* **ASSIGNMENT**: Every line of the data that includes "revert" should be copied out.

** Opening RECORDS SHOWN block **

Lemma decimal_head n : 0 ≤ n → ∃ d s, decimal n = d :: s ∧ 48 ≤ d ≤ 57.
Proof.
  unfold decimal. intros Hn. generalize (Z.to_nat (Z.log2 n)); intros f.
  assert (∀ f n acc, 0 ≤ n → ∃ d s, decimal_aux (S f) n acc = d :: s ∧ 48 ≤ d ≤ 57) as Haux.
  { clear n Hn f. induction f as [|f IH]; intros n acc Hn; simpl decimal_aux;
      pose proof (Z.mod_pos_bound n 10); destruct (n <? 10).
    1-3: by eexists _, _; split; [done|lia].
    apply IH. by apply Z.div_pos. }
  by apply Haux.
Qed.

Lemma parse_digits_decimal max n : 0 ≤ n ≤ max → parse_digits max 0 (decimal n) = Some n.
Proof.
  intros Hn. unfold decimal. rewrite parse_decimal_aux; [done|done|].
  destruct (Z.eq_dec n 0) as [->|]; [done|].
  rewrite Nat2Z.inj_succ, Z2Nat.id by apply Z.log2_nonneg. apply Z.log2_spec. lia.
Qed.

(** Printing a [u64] and parsing it back is the identity. *)
Lemma parse_decimal n : 0 ≤ n ≤ u64_max → parse_u64 (decimal n) = Some n.
Proof.
  intros Hn. unfold parse_u64. destruct (decimal_head n) as (d & s & E & Hd); [lia|].
  rewrite E, <-E. rewrite (proj2 (Z.eqb_neq d 43)) by lia. by apply parse_digits_decimal.
Qed.

Lemma decimal_inj n m : 0 ≤ n → 0 ≤ m → decimal n = decimal m → n = m.
Proof.
  intros Hn Hm E. assert (Some n = Some m) as [= ->]; [|done].
  rewrite <-(parse_digits_decimal (Z.max n m) n), <-(parse_digits_decimal (Z.max n m) m) by lia.
  by rewrite E.
Qed.

Lemma decimal_digits n : 0 ≤ n → Forall (λ c, 48 ≤ c ≤ 57) (decimal n).
Proof.
  intros Hn. unfold decimal. generalize (S (Z.to_nat (Z.log2 n))); intros f.
  assert (Forall (λ c, 48 ≤ c ≤ 57) []) as H by done. revert H. generalize (@nil Z).
  revert n Hn. induction f as [|f IH]; intros n Hn acc Hacc; simpl; [done|].
  pose proof (Z.mod_pos_bound n 10).
  assert (Forall (λ c, 48 ≤ c ≤ 57) ((48 + n mod 10) :: acc)) by (constructor; [lia|done]).
  destruct (n <? 10); [done|]. apply IH; [by apply Z.div_pos|done].
Qed.

Lemma trim_decimal n : 0 ≤ n → trim (decimal n) = decimal n.
Proof.
  intros Hn. apply trim_none. eapply Forall_impl; [by apply decimal_digits|].
  simpl. unfold is_whitespace. lia.
Qed.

** Closing RECORDS SHOWN block **

* **EXPECTED ANSWER**:
  assert (Forall (λ c, 48 ≤ c ≤ 57) []) as H by done. revert H. generalize (@nil Z).
  revert n Hn. induction f as [|f IH]; intros n Hn acc Hacc; simpl; [done|].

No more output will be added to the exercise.